‘‘Can you get it if I keep him busy for a few seconds?’’

‘‘Maybe.’’

‘‘Okay, let’s do it!’’

I rose to a kneeling position, saw the window he was talking about, and was bringing my rifle to my shoulder when the man fired. I didn’t hear the round so much as I felt it. Like somebody had snapped my cheek with their finger, hard. Very, very close. Very high velocity. I fired at the window, fast but not too fast. Twenty-eight rounds later, I stopped, and ducked back behind my car. Empty magazine. I reached in, found the gym bag where I kept my spare magazines, and reloaded my rifle, thinking to place two extra magazines in my back pocket. I thought I heard Lamar, but couldn’t be sure, as I was now almost completely deaf from the noise of my rifle. I stuffed three more magazines in my pocket, and crawled a little way behind my car, trying to lose the sound of the exhaust.

‘‘Lamar?’’

‘‘Got it…’’

‘‘Good.’’

I was wondering if I’d gotten the man with the gun. My ammunition would have absolutely no problem penetrating the wooden sides of the shed. And continuing on through whoever was back there. If I’d hit him. Cautiously, I got to my knee again, near a big wooden corner post on the right side of the lane. As soon as my head cleared the tall grass, I saw a muzzle flash. From the window to the right of the door. I ducked. Damn.

‘‘He’s still with us, Lamar. Stay low.’’

Lamar mumbled something. I still hadn’t seen him.

‘‘The kit doin’ any good?’’

‘‘Yeah.’’

‘‘Okay!’’

I grabbed my walkie-talkie, turned it on. ‘‘Comm, Three!’’

Nothing.

‘‘Comm, Three!’’

Obviously she couldn’t hear me. But 884 could, and she sounded close.

‘‘Three, 884, what you got?’’

‘‘Two officers down, man with a high-powered rifle in a shed, I’m pinned but fine.’’

‘‘Right.’’

‘‘When you come down the lane, you should be able to see my car. Stop as soon as you do, and I’m in the grass to the right of the lane, by a corner post.’’

‘‘Ten-four.’’

‘‘Stay low. I think I can crawl back out, but I have a wounded officer in a junk pile, and he needs to come out.’’

‘‘Ten-four.’’

I moved just a bit to my right, and very cautiously stuck my head up out of the weeds. I got my first truly good look at the layout of the farmyard. I had a high, tree-covered hill to my right, and nestled at the foot of that hill was the shed where the fire was coming from. About midway between me and the shed was a pile of junk that contained old lumber, scrap metal, and Lamar.

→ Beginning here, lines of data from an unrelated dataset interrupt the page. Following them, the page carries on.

(** * bolt/Core/AddressMap.h: the input-to-output address map

    A shallow embedding of [llvm::bolt::AddressMap] and of the two
    containers it is built from, followed by the properties of its lookup
    operations and of the emit/parse protocol around it. *)

From Stdlib Require Import List NArith Arith Bool Lia Permutation.
Import ListNotations.

(** [uint64_t]: addresses are only stored and compared, never computed with,
    so no wrap-around occurs anywhere in this file. *)
Definition uint64_t := N.

(** [const MCSymbol *]: a label is known by its identity (the pointer), not
    by its name. *)
Definition MCSymbolPtr := N.

(** Equality of (input address, output address) pairs is decidable. *)
Definition pair_eq_dec (x y : uint64_t * uint64_t) : {x = y} + {x <> y}.
Proof. decide equality; apply N.eq_dec. Defined.

(** [insert_at n x l] links [x] in front of position [n] of [l], or behind
    the last element when [l] is shorter. *)
Fixpoint insert_at {A : Type} (n : nat) (x : A) (l : list A) : list A :=
  match n, l with
  | O, _ => x :: l
  | S _, [] => [x]
  | S n', y :: l' => y :: insert_at n' x l'
  end.

(** ** [std::unordered_multimap<uint64_t, uint64_t>]

    The container is represented by its iteration sequence.  ISO C++
    ([unord.req]) fixes that elements with equivalent keys are adjacent in
    that sequence, and that neither rehashing nor later insertions change the
    relative order of equivalent elements.  It does not fix where, inside the
    group of its key, a new element is placed: that is the [Placement]. *)
Module UnorderedMultimap.

Definition t := list (uint64_t * uint64_t).

(** An iterator is a position of the iteration sequence; [end()] is the
    position behind the last element. *)
Definition iterator := nat.
(** X18.  When [complete_appointment] succeeds on an appointment that was
    called, and called no earlier than it was booked, the wait it replies
    and stores is a number of minutes that is not negative; the appointment
    is stored completed, with [completed_at] the time of the call. *)
Theorem complete_appointment_wait_not_negative (db db' : Db) (now called : datetime)
    (appointment_id : Z) (appointment : AppointmentRow) (wait : option Z) :
  get_appointment db appointment_id = Some appointment ->
  a_called_at appointment = Some called ->
  microseconds (a_appointment_date appointment) <= microseconds called ->
  complete_appointment db now appointment_id = (db', Reply200 wait) ->
  exists w,
    wait = Some w /\ 0 <= w /\
    wait_minutes called (a_appointment_date appointment) = Ok w /\
    get_appointment db' appointment_id = Some (with_completed now (Some w) appointment).
Proof.
  intros Hget Hcalled Horder. unfold complete_appointment. rewrite Hget, Hcalled.
  destruct (wait_minutes called (a_appointment_date appointment)) as [w|e] eqn:Hw;
    cbn [bind]; [|discriminate].
  destruct (get_doctor db (a_doctor_id appointment)) as [doctor|]; [|discriminate].
  intros H. injection H as <- <-. exists w. split; [reflexivity|].
  split; [eapply wait_minutes_not_negative; eassumption|]. split; [reflexivity|].
  unfold get_appointment at 1. cbn [db_appointments].
  apply get_changed_appointment; [reflexivity|exact Hget].
Qed.

Lemma complete_appointment_wait_not_negative_witness :
  exists w,
    Some 47 = Some w /\ 0 <= w /\
    wait_minutes monday_9_47 (a_appointment_date called_row) = Ok w /\
    get_appointment (fst (complete_appointment called_db next_monday_9am 1)) 1 =
      Some (with_completed next_monday_9am (Some w) called_row).
Proof.
  apply (complete_appointment_wait_not_negative called_db _ next_monday_9am monday_9_47
           1 called_row (Some 47)).
  - reflexivity.
  - reflexivity.
  - vm_compute. discriminate.
  - vm_compute. reflexivity.
Defined.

Behind the shed was an old chicken coop with a drooping roof, which had a faded red combine nestled up against it. The lane behind me, as it passed through the fence I was behind, pretty well split the yard in half. On the left side of the lane was a wood pile. Behind that, a large rundown barn. All the buildings were that purplish gray that red faded to after years in the weather. At the end of the yard, and about two hundred feet directly ahead of my fence post, stood the house. Two-story, white, frame, no shutters or any other decoration. The paint was flaking, and one of the front steps was swaybacked. Right in front was a year-old blue pickup truck, and a five- or six-year-old four-door Mercedes, in a maroon shade that complemented the outbuildings. Strikingly enough for it to catch my eye. A large satellite TV dish stood to the right of the house, the newest and best-cared-for piece of equipment on the place. Behind the barn, and continuing to the left for almost a quarter mile, was a cornfield, with cornstalks about four to five feet high, that transitioned into a grassy hill in the distance. I concentrated my gaze back toward the shed/fort, and lifted my head a bit higher. Great. No shots. I brought my rifle to my shoulder, and pointed it at the window at the right side of the door. I was hoping that when 884 arrived, she’d draw some fire, and I could just take out the side of the shed it was coming from.

Just as 884 pulled up, and before I could put my little plan into effect, a young man in blue jeans and a gray tee shirt stepped off a path out of the wooded area at the base of the hill to the right of the shed, and hollered.

‘‘What the goddamn hell is going on here?’’

Right to the point.

I hollered back at him. ‘‘We have a man with a gun in the shed. He’s shot two people already. Get back!’’

‘‘Were they cops?’’

Now, that’s a funny question. As he asked, he was looking closely in my direction, trying to figure out where I was.

‘‘BACK OFF, MISTER! GET BACK AWAY FROM THE BUILDINGS!’’ That was 884, on her car’s PA system.

‘‘Were they cops?’’ Again.

‘‘Yes!’’

‘‘Good!’’ With that, he turned and ran toward the house. I looked back over my shoulder, and could see the top of 884’s head as she knelt behind her car door. I called her on my walkie-talkie.

‘‘884?’’

‘‘Go.’’

‘‘Look just to your right… see my hand?’’ I held my right hand up, out of the deep grass. There was a pause, then…

‘‘Ten-four.’’

‘‘Okay, I’ll be coming your way, so don’t shoot.’’

‘‘Ten-four.’’

With that, I stooped and ran as fast as I could, expecting to feel a round slam into my back at any moment. None did. I was moving so fast, for me, that I went right past her car, and slipped in the wet dirt of the lane as I tried to stop. Not graceful, but I made it. When your weight slips up over 250 pounds, momentum can be a problem.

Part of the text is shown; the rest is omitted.